Ces dernières semaines ont été marquées par de nouvelles confrontations autour de Rosia Montana, la plus grande mine d’or à ciel ouvert en Europe. Les partisans du projet se présentent comme «verts» tout en voulant sacrifier un paysage appartenant au patrimoine régional. Les conditions pour un projet d’exploitation de l’or n’ont jamais été aussi favorables qu’aujourd’hui. Mais la résistance pour sauver ce lieu se développe.
«Avec les mineurs, résolvons les problèmes environnementaux, culturels et sociaux». C’est avec ce salut rappelant les «mineriades»* qu’étaient accueillis les participants venus à la mi-août à la rencontre FânFest dans le cadre de la campagne «Sauvons Rosia Montana!». Les opposants au projet d’exploitation de la Rosia Montana Gold Corporation (RMGC) se sont réunis pendant trois jours. Ce site vieux de 2.000 ans au cœur des Carpates occidentales devrait être sacrifié pour 300 tonnes d’or, selon les estimations de la RMGC. Même si la RMGC aimerait se donner un visage «vert» avec une énorme présence médiatique et de coûteux projets de restauration des lieux, il ne restera à la fin qu’un village musée en-dessous d’une digue de 185 m de haut, qui retiendra 300 millions de mètres cubes de déchets contenant du cyanure et dans lesquels devrait disparaître le village de Corna.
Les médias roumains ont abondamment publié les arguments en faveur du projet. Mais les dégâts ont été souvent occultés. Ce n’est pas étonnant: la RMGC dispose d’un fantastique pouvoir en matière de publicité et de personnel spécialisé. La situation économique désastreuse des médias roumains fait passer rapidement à l’arrière-plan leur devoir de produire des rapports indépendants. La RMGC paie. C’est ainsi que par exemple, le journal local Ziarul de Apuseni de la ville de Abrud, ne parlait après la FânFest que de participants qui, après leur visite, étaient convaincus de la nécessité du projet. Selon les recherches de Mihai Goþiu, journaliste de Klausenburg, le journal avait publié le nom des participants à leur insu avec des déclarations inventées.
Les informations tendancieuses ne s’arrêtent pas non plus à la porte de la chaîne de télévision publique TVR. Active Watch, l’organisation roumaine partenaire de Reporters sans Frontières a déposé une plainte auprès du Conseil roumain des Médias concernant une publicité télévisée camouflée pour la Gold Corporation. La TVR a diffusé – pendant une émission sur la venue sur le site de Bãsescus (le président de la Roumanie) – une contribution de plus de trois minutes des seuls partisans du projet. Active Watch a dénombré dans sa plainte toute une liste de présentations falsifiées. De plus, la femme du journaliste responsable de cette émission est actionnaire d’une société de publicité qui compte la RMGC au nombre de ses clients.
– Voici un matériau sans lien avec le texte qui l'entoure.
Lemma lookup_overwrite a d buf i :
  (a + length d <= length buf)%nat ->
  overwrite a d buf !! i = if decide (a <= i < a + length d)%nat then d !! (i - a)%nat else buf !! i.
Proof.
  intros Ha. unfold overwrite. destruct (decide (i < a)%nat).
  { rewrite lookup_app_l by (rewrite length_take; lia). rewrite lookup_take_lt by lia. rewrite decide_False by lia. done. }
  rewrite lookup_app_r, length_take by (rewrite length_take; lia). rewrite Nat.min_l by lia.
  case_decide.
  - by rewrite lookup_app_l by lia.
  - rewrite lookup_app_r by lia. rewrite lookup_drop. f_equal. lia.
Qed.

Section read.
Context (img : list Z) (start : Z) (len : nat).
Implicit Types d : HostDisk.

Definition cached d b : Prop := 0 <= b /\ exists data, bt_get b (cache d) = Some data.

(** A block of the range holds its part of the image. *)
Lemma block_part d b data :
  cache_ok img d -> 0 <= b -> bt_get b (cache d) = Some data -> b * block d < Z.of_nat (length img) ->
  b * block d + Z.of_nat (length data) = Z.min (Z.of_nat (length img)) ((b + 1) * block d)
  /\ forall j, (j < length data)%nat -> data !! j = img !! (Z.to_nat (b * block d) + j)%nat.
Proof.
  intros Hok Hb Hd Hlt. pose proof (ok_data _ _ Hok b data Hd Hb) as ->. pose proof (ok_size _ _ Hok) as Hs.
  pose proof (ok_block _ _ Hok) as Hbl. unfold block_len. rewrite Hs. split.
  - rewrite length_take, length_drop. nia.
  - intros j Hj. rewrite length_take in Hj. rewrite lookup_take_lt by lia. by rewrite lookup_drop.
Qed.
La soixantaine de membres du collectif Alburnus Maior (nom latin de Rosia Montana), qui soutient Salvati Rosia Montana!, ne veulent pas vendre leur maison et leurs terrains à la RMGC. Ils sont une minorité mais font valoir leur droit de propriété. Celui-ci ne peut être supprimé que par un acte législatif. Le projet de loi est déjà passé en catimini au Sénat et la commission responsable l’a jugé recevable. Il doit être proposé au vote à la Chambre des Députés en septembre. Le projet de loi prévoit entre autres que les détenteurs du droit d’exploitation recevront en même temps le droit d’expropriation. La RMGC pourrait alors virer sur un compte réservé le prix – estimé par elle-même – d’une maison ou d’un terrain. Les personnes expropriées ne pourraient ainsi contester que le montant du dédommagement auprès d’un tribunal – sans pouvoir toucher l’argent. C’est ainsi que la plupart des habitants mécontents perdront également cette possibilité car très peu d’entre eux pourront assumer le coût d’un procès.
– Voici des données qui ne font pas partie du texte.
(** ** Writing *)

Lemma take_drop_overwrite (l x : list Z) p off m :
  (off + length x <= m)%nat -> (p + off + length x <= length l)%nat ->
  overwrite off x (take m (drop p l)) = take m (drop p (overwrite (p + off) x l)).
Proof.
  intros Hm Hl. apply list_eq. intros i.
  rewrite hostdisk.lookup_overwrite by (rewrite length_take, length_drop; lia).
  destruct (decide (i < m)%nat).
  - rewrite !lookup_take_lt, !lookup_drop by lia. rewrite hostdisk.lookup_overwrite by lia.
    repeat case_decide; try lia; [f_equal; lia|done].
  - rewrite !lookup_take_ge by lia. rewrite decide_False by lia. done.
Qed.

Lemma overwrite_twice (l x : list Z) p n :
  (n <= length x)%nat -> (p + length x <= length l)%nat ->
  overwrite (p + n) (drop n x) (overwrite p (take n x) l) = overwrite p x l.
Proof.
  intros Hn Hl. pose proof (length_overwrite p (take n x) l) as Hlo. rewrite length_take in Hlo.
  apply list_eq. intros i. rewrite !hostdisk.lookup_overwrite by (rewrite ?length_drop, ?length_take, ?Hlo; lia).
  rewrite length_drop, length_take. repeat case_decide; try lia; try done.
  - rewrite lookup_drop. f_equal. lia.
  - by rewrite lookup_take_lt by lia.
Qed.

(** Setting a cluster to its part of the new disk. *)
Lemma shows_set d d' img disk c off (x : list Z) :
  shows d img disk -> holds (cow_base d') img -> bt_sorted (clusters d') -> 0 <= c -> (off + length x <= Z.to_nat CLUSTER)%nat ->
  (cstart c + off + length x <= length disk)%nat ->
  (forall k, bt_get k (clusters d') = if k =? c
     then Some (take (cluster_len (cow_base d) c) (drop (cstart c) (overwrite (cstart c + off) x disk))) else bt_get k (clusters d)) ->
  shows d' img (overwrite (cstart c + off) x disk).
Proof.
  intros H Hh Hs Hc Hin Hd Hget.
  assert (forall k, cluster_len (cow_base d') k = cluster_len (cow_base d) k) as Hcl.
  { intros k. unfold cluster_len. by rewrite (holds_size _ _ Hh), (holds_size _ _ (shows_base _ _ _ H)). }
  split; [done|done|rewrite length_overwrite by lia; apply (shows_length _ _ _ H)| |].
  - intros k cl Hk Hk0. rewrite Hget in Hk. rewrite Hcl. destruct (Z.eqb_spec k c) as [->|Hne]; [by injection Hk as <-|].
    rewrite (shows_cluster _ _ _ H k cl Hk Hk0). symmetry. apply take_drop_overwrite_other; [lia|].
    rewrite (cluster_len_eq d img disk k H Hk0). unfold cstart, CLUSTER in *. lia.
  - intros j Hj. rewrite Hget in Hj. destruct (Z.eqb_spec (Z.of_nat j / CLUSTER) c) as [|Hne]; [done|].
    rewrite hostdisk.lookup_overwrite by lia. rewrite decide_False; [by apply (shows_image _ _ _ H)|].
    intros Hj'. apply Hne. symmetry. apply Z.div_unique_pos with (Z.of_nat j - c * CLUSTER); unfold cstart, CLUSTER in *; lia.
Qed.

(** Cluster [c] of the disk, whole. *)
Definition cluster_of (d : CowBackend B) (disk : list Z) (c : Z) : list Z :=
  take (cluster_len (cow_base d) c) (drop (cstart c) disk).

Lemma length_cluster_of d img disk c :
  shows d img disk -> 0 <= c -> length (cluster_of d disk c) = cluster_len (cow_base d) c.
Proof. intros H Hc. unfold cluster_of. rewrite (cluster_len_eq d img disk c H Hc), length_take, length_drop. lia. Qed.

Lemma whole_cluster d img disk c :
  shows d img disk -> 0 <= c -> aligned (length disk) -> (cstart c < length disk)%nat ->
  piece_ok disk c 0 (cluster_len (cow_base d) c).
Proof.
  intros H Hc Hal Hlt. pose proof (cluster_len_eq d img disk c H Hc) as ->.
  unfold aligned, BLK_SECTOR_SIZE in Hal. split; try done; try (unfold cstart, CLUSTER in *; lia).
  unfold BLK_SECTOR_SIZE. destruct (Nat.min_spec (length disk - cstart c) (Z.to_nat CLUSTER)) as [[? ->]|[_ ->]]; [|done].
  rewrite Nat2Z.inj_sub, Zminus_mod, Hal by lia. unfold cstart, CLUSTER in *. rewrite Z2Nat.id by lia.
  replace (c * 4096) with (c * 8 * 512) by lia. by rewrite Z.mod_mul.
Qed.

(** What [cow_fill] leaves: the cluster is there, and is the disk's unless it
    is about to be covered. *)
Definition filled d (img disk : list Z) (c : Z) (n : nat) d' : Prop :=
  holds (cow_base d') img /\ bt_sorted (clusters d') /\ dirty d' = dirty d
  /\ exists cl, length cl = cluster_len (cow_base d) c
    /\ ((n < cluster_len (cow_base d) c)%nat -> cl = cluster_of d disk c)
    /\ forall k, bt_get k (clusters d') = if k =? c then Some cl else bt_get k (clusters d).

Lemma filled_insert d img disk c n b0 fresh :
  shows (d <| cow_base := b0 |>) img disk -> length fresh = cluster_len (cow_base d) c ->
  ((n < cluster_len (cow_base d) c)%nat -> fresh = cluster_of d disk c) ->
  filled d img disk c n ((d <| cow_base := b0 |>) <| clusters ::= bt_insert c fresh |>).
Proof.
  intros Hs Hl Hf. split_and!; [apply Hs|apply bt_sorted_insert, Hs|done|].
  exists fresh. split_and!; [done..|]. intros k. apply (bt_get_insert _ _ _ _ (shows_sorted _ _ _ Hs)).
Qed.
Le danger est grand que la loi soit votée, bien qu’elle soit incompatible avec la Charte européenne sur le droit de propriété. Selon Stefania Simion, la conseillère juridique de la Campagne, «cette loi est une violation brutale de notre constitution qui garantit le droit à la propriété et l’égalité des hommes devant la loi». On doit donc porter devant un tribunal la question de la constitutionnalité de cette loi. Au niveau européen, on doit également faire connaître cette situation. La Roumanie est toujours soumise au contrôle de l’Union européenne à cause de son Etat de droit discutable.
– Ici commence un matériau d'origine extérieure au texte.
(** C17: On a disk held in memory (the [MemBackend], which is never waited
    for), a write request whose chain holds a header for [sector] and then the
    data, and whose writable part is one buffer that takes the status in its
    last byte: when the disk is writable, the data is whole sectors and fits,
    the disk afterwards is the disk before with the data at that sector, and
    the status byte is OK; otherwise the disk is unchanged and the status byte
    is IOERR. One byte is reported as written, and no other memory changes. *)
Theorem write_request d c (r : R) b sector reserved data :
  chain_holds r c (request_header T_OUT sector reserved ++ data) -> length reserved = 4%nat -> status_buf r c b -> is_u 64 sector ->
  cow.aligned (length (mem_data (backend d))) -> Z.of_nat (length (mem_data (backend d))) < 2 ^ 64 ->
  let ok := servable d sector (Z.of_nat (length data)) in
  exists r', handle c (d, r) = (Ok (Done 1),
      (if ok then with_data d (overwrite (Z.to_nat (sector * BLK_SECTOR_SIZE)) data (mem_data (backend d))) else d, r'))
    /\ ram_read (buf_addr b + buf_len b - 1) 1 r' = Ok [if ok then S_OK else S_IOERR]
    /\ forall a n, a + Z.of_nat n <= buf_addr b + buf_len b - 1 \/ buf_addr b + buf_len b <= a -> ram_read a n r' = ram_read a n r.
Proof.
  intros Hc Hr Hst Hs Hdisk H64 ok. destruct (header_fields T_OUT sector reserved) as (Hh & Hk & Hsec); [done..|].
  destruct (status_written r c b (if ok then S_OK else S_IOERR) Hst) as (r' & W & Hread & Hout).
  exists r'. split; [|done]. unfold handle.
  rewrite (bind_ok _ _ _ (request_header T_OUT sector reserved) (d, r)).
  2: { unfold h_from_ram. cbn [snd]. rewrite (chain_holds_read r c _ _ _ Hc) by lia. change (Z.to_nat 0) with O. rewrite drop_0.
       by rewrite take_app_length' by by rewrite Hh. }
  rewrite Hh. cbn [Nat.ltb Nat.leb]. destruct Hst as (Hw & Hl & _).
  assert (writable_len c = buf_len b) as Hwl by (unfold writable_len; rewrite Hw; cbn; lia).
  destruct (Z.ltb_spec (writable_len c) 1); [lia|]. cbv zeta. rewrite Hk, Hsec.
  set (d' := if ok then _ else d).
  rewrite (bind_ok _ _ _ (Some (if ok then S_OK else S_IOERR, 0)) (d', r)).
  - rewrite (bind_ok _ _ _ 1%nat (d', r')); [done|]. unfold h_ram. cbn [fst snd]. by rewrite W.
  - unfold serve. change (T_OUT =? T_IN) with false. change (T_OUT =? T_OUT) with true. cbv iota. rewrite (chain_holds_len r c _ Hc), length_app, Hh.
    replace (Z.of_nat (16 + length data) - 16) with (Z.of_nat (length data)) by lia.
    pose proof (transfer_servable d c r _ data sector Hc Hh Hs Hdisk H64) as Ht. fold ok in Ht. unfold d'. destruct ok.
    + by rewrite (bind_ok _ _ _ _ _ Ht).
    + by rewrite (bind_ok _ _ _ _ _ Ht).
Qed.
End write.
End request.

(** * Concrete virtio runs

    A driver, guest memory and disks on which the theorems about the virtio
    devices apply. *)

Module virtrun.
Import blk blkdev hostdisk.

(** ** A driver *)

(** Descriptor table at 0x1000, available ring at 0x1040, used ring at 0x1080,
    request header at 0x1100, status at 0x1110, data at 0x1200. *)
Definition descriptor (addr len flags next : Z) : list Z := to_le 8 addr ++ to_le 4 len ++ to_le 2 flags ++ to_le 2 next.

Definition read_sector_0 : VecRam := MkVecRam 0x1000
  (descriptor 0x1100 16 1 1 ++ descriptor 0x1200 512 3 2 ++ descriptor 0x1110 1 2 0 ++ descriptor 0 0 0 0
   ++ to_le 2 0 ++ to_le 2 1 ++ to_le 2 0 ++ replicate 58 0
   ++ replicate 128 0
   ++ request.request_header T_IN 0 [0; 0; 0; 0] ++ replicate 240 0
   ++ replicate 512 0).

Section driver.
Context {B : Type} `{!BlockBackend B}.
Abbreviation transport := (mmio.VirtioMmio (VirtioBlk B)).

(** The writes of a driver that brings the device up with a queue of 4. *)
Definition bring_up : list (Z * Z) :=
  [(mmio.STATUS, 1); (mmio.STATUS, 3); (mmio.DRIVER_FEATURES_SEL, 1); (mmio.DRIVER_FEATURES, 1); (mmio.STATUS, 11);
   (mmio.QUEUE_NUM, 4); (mmio.QUEUE_DESC_LOW, 0x1000); (mmio.QUEUE_DRIVER_LOW, 0x1040); (mmio.QUEUE_DEVICE_LOW, 0x1080);
   (mmio.QUEUE_READY, 1); (mmio.STATUS, 15)].

Definition write_all (l : list (Z * Z)) (t : transport) : transport :=
  foldl (fun t p => mmio.write (R:=VecRam) p.1 4 p.2 t) t l.

Definition start (b : B) : transport :=
  write_all bring_up (mmio.without_features 0 (mmio.mmio_new (R:=VecRam) (blk_new b blk_config_default))).

Lemma write_all_reachable l (t : transport) : transport.reachable (R:=VecRam) t -> transport.reachable (R:=VecRam) (write_all l t).
Proof. revert t. induction l as [|[a v] l IH]; intros t H; [done|]. apply IH. by constructor. Qed.

Lemma start_reachable b : transport.reachable (R:=VecRam) (start b).
Proof. apply write_all_reachable. constructor. Qed.
End driver.

(** ** The transport *)

Definition disk2 : MemBackend := mem_new 1024.

(** The device is up, with the features it offered and a valid queue. *)
Lemma transport_invariant_witness :
  mmio.status (start disk2) = 15 /\ mmio.driver_features (start disk2) = mmio.F_VERSION_1
  /\ map ready (mmio.qs (start disk2)) = [true] /\ transport.transport_ok (R:=VecRam) (start disk2).
Proof.
  split_and!; [vm_compute; reflexivity..|]. apply (transport.transport_invariant (R:=VecRam) (start disk2)). apply start_reachable.
Defined.

(** A write of the features of a device that is up. *)
Lemma features_locked_witness :
  mmio.driver_features (mmio.write (R:=VecRam) mmio.DRIVER_FEATURES 4 7 (start disk2)) = mmio.F_VERSION_1.
Proof.
  rewrite (transport.features_locked (R:=VecRam) mmio.DRIVER_FEATURES 4 7 (start disk2)); vm_compute; reflexivity.
Defined.

(** ** A disk fed by the host *)

Definition image : list Z := map (fun i => Z.of_nat i mod 251) (seq 0 1024).

(** Two blocks of 512 bytes, none of them delivered. *)
Definition empty_disk : HostDisk := MkDisk 1024 512 [] [] 0 [] [] [] (MkStats 0 0 0 0).

Lemma empty_disk_ok : cache_ok image empty_disk.
Proof. split; [done|done|constructor|done]. Qed.

(** A read of the first sector is not ready and asks for block 0. *)
Lemma host_disk_read_witness :
  exists d', disk_read 0 512 empty_disk = (Err NotReady, d') /\ contains 0 (requested d') = true.
Proof.
  pose proof (host_disk_read image empty_disk 0 512 empty_disk_ok ltac:(constructor)) as H.
  destruct (disk_read 0 512 empty_disk) as [r d'] eqn:E. vm_compute in E. injection E as <- <-. eexists. split; [reflexivity|].
  change (byte_range (dsize empty_disk) 0 512) with (@Ok nat BlockError 0%nat) in H. cbv iota beta in H.
  destruct H as (_ & _ & Hall). apply Hall; [|reflexivity]. vm_compute. left.
Defined.

(** With block 0 delivered the read succeeds. *)
Lemma host_disk_retry_witness :
  disk_read 0 512 (deliver image [0] empty_disk) = (Ok (take 512 image), deliver image [0] empty_disk).
Proof.
  apply (host_disk_retry image empty_disk 0 512 0 [0] empty_disk_ok); [reflexivity|constructor|constructor|reflexivity| |].
  - repeat constructor. reflexivity.
  - intros b Hb _. replace (range_blocks empty_disk (Z.of_nat 0) 512) with [0] in Hb by reflexivity. exact Hb.
Defined.

(** ** A pending request *)

Definition up : mmio.VirtioMmio (VirtioBlk HostDisk) * VecRam :=
  default (start empty_disk, read_sector_0) (mmio.service (start empty_disk) read_sector_0).

(** The host delivers block 0 to the disk of the device. *)
Definition delivered : mmio.VirtioMmio (VirtioBlk HostDisk) :=
  up.1 <| mmio.dev ::= option_map (fun d => d <| backend ::= deliver image [0] |>) |>.

(** The request waits for the host, which delivers the block while another
    core takes the queue back. *)
Lemma pending_request_panics_witness :
  transport.reachable (R:=VecRam) up.1
  /\ mmio.service (mmio.write (R:=VecRam) mmio.QUEUE_NUM 4 0 (mmio.write (R:=VecRam) mmio.QUEUE_READY 4 0 delivered)) up.2 = None.
Proof.
  split.
  - apply (transport.reach_service (start empty_disk) read_sector_0 up.1 up.2); [apply start_reachable|vm_compute; reflexivity].
  - eapply (pending_request_panics delivered); [vm_compute; reflexivity..|]. eexists _, _. vm_compute. reflexivity.
Defined.

(** Without the queue being taken back the request completes. *)
Example pending_request_completes :
  match mmio.service delivered up.2 with
  | Some (t, r) => map used_idx (mmio.qs t) = [1] /\ ram_read 0x1200 4 r = Ok (take 4 image) /\ ram_read 0x1110 1 r = Ok [S_OK]
  | None => False
  end.
Proof. vm_compute. by split_and!. Qed.

(** ** The loop over the queue *)

Definition queue4 : Virtqueue := MkQueue 256 4 true 0x1000 0x1040 0x1080 0 0 0 false false.

(** A read request of the first sector, served to its end. *)
Lemma blk_service_ends_witness :
  let s := (blk_new disk2 blk_config_default, mmio.MkCtx [queue4] read_sector_0 false) in
  blk_loop 100 s = service s /\ (service s).1 = Ok tt.
Proof.
  intros s. split; [|vm_compute; reflexivity].
  apply (blk_service_ends (blk_new disk2 blk_config_default) queue4 [] read_sector_0 false 100).
  - intros idx. vm_compute. intros [= <-]. done.
  - done.
  - eapply one_turn_run; [vm_compute; reflexivity..].
  - vm_compute. lia.
Defined.

(** ** Requests and the copy-on-write disk *)

(** A write of the second sector: header, a sector of data, status. *)
Definition write_sector_1 : VecRam := MkVecRam 0x1000
  (request.request_header T_OUT 1 [0; 0; 0; 0] ++ replicate 16 0 ++ replicate 512 7).

Definition write_chain : DescChain := MkChain 0 [MkBuf 0x1000 16; MkBuf 0x1020 512] [MkBuf 0x1010 1].

Lemma write_request_witness :
  exists r', handle write_chain (blk_new disk2 blk_config_default, write_sector_1)
    = (Ok (Done 1), (blk_new (MkMem (replicate 512 0 ++ replicate 512 7) false) blk_config_default, r'))
    /\ ram_read 0x1010 1 r' = Ok [S_OK].
Proof.
  destruct (request.write_request (blk_new disk2 blk_config_default) write_chain write_sector_1 (MkBuf 0x1010 1) 1 [0; 0; 0; 0] (replicate 512 7))
    as (r' & Hh & Hs & _).
  - exists [request.request_header T_OUT 1 [0; 0; 0; 0]; replicate 512 7]. split; [|reflexivity].
    repeat constructor; vm_compute; congruence.
  - reflexivity.
  - split; [reflexivity|]. split; [done|]. exists [0]. repeat constructor; vm_compute; congruence.
  - done.
  - reflexivity.
  - vm_compute. reflexivity.
  - exists r'. split; [exact Hh|exact Hs].
Defined.

Definition cow2 : CowBackend MemBackend := cow_new disk2.

Lemma cow_refines_disk_witness :
  exists d' disk', cow_write 1 (replicate 512 7) cow2 = (Ok tt, d') /\ cow.shows d' (replicate 1024 0) disk'
    /\ disk' = replicate 512 0 ++ replicate 512 7.
Proof.
  destruct (cow.cow_refines_disk cow2 (replicate 1024 0) (replicate 1024 0) 1) as [_ Hw].
  - split; [reflexivity|constructor|done|done|done].
  - vm_compute. reflexivity.
  - reflexivity.
  - destruct (cow_write 1 (replicate 512 7) cow2) as [r d'] eqn:E. specialize (Hw _ _ _ E).
    assert (r = Ok tt) as -> by (vm_compute in E; by injection E as <- _).
    change (byte_range (Z.of_nat (length (replicate 1024 0))) 1 (length (replicate 512 7))) with (@Ok nat BlockError 512%nat) in Hw.
    destruct Hw as (disk' & Hs & _ & _ & Hd). exists d', disk'. split_and!; [done|done|by rewrite (Hd eq_refl)].
Defined.
End virtrun.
Plus de 12.000 personnes ont, ces deux dernières semaines, signé une pétition contre la modification de la loi. Maintenant la Campagne demande de s’adresser aux députés directement ou par téléphone, pour les convaincre de ne pas approuver cette loi. Mona Nicoara, réalisatrice du film Notre école présenté lors de la rencontre FânFest, est très satisfaite de la campagne de conscientisation des citoyens. Le public de Rosia Montana montre un autre visage de la Roumanie: «C’est un public intéressé par un changement social, des relations responsables entre les Roumains et leurs ressources, pour prendre les bonnes décisions pour les générations futures».
* De mineriada en roumain, terme générique employé pour désigner les interventions violentes successives des mineurs roumains à Bucarest dans les années 90. Ces interventions visaient à des changements de politique par la force ou bien simplement à obtenir des avantages matériels des forces politiques en place.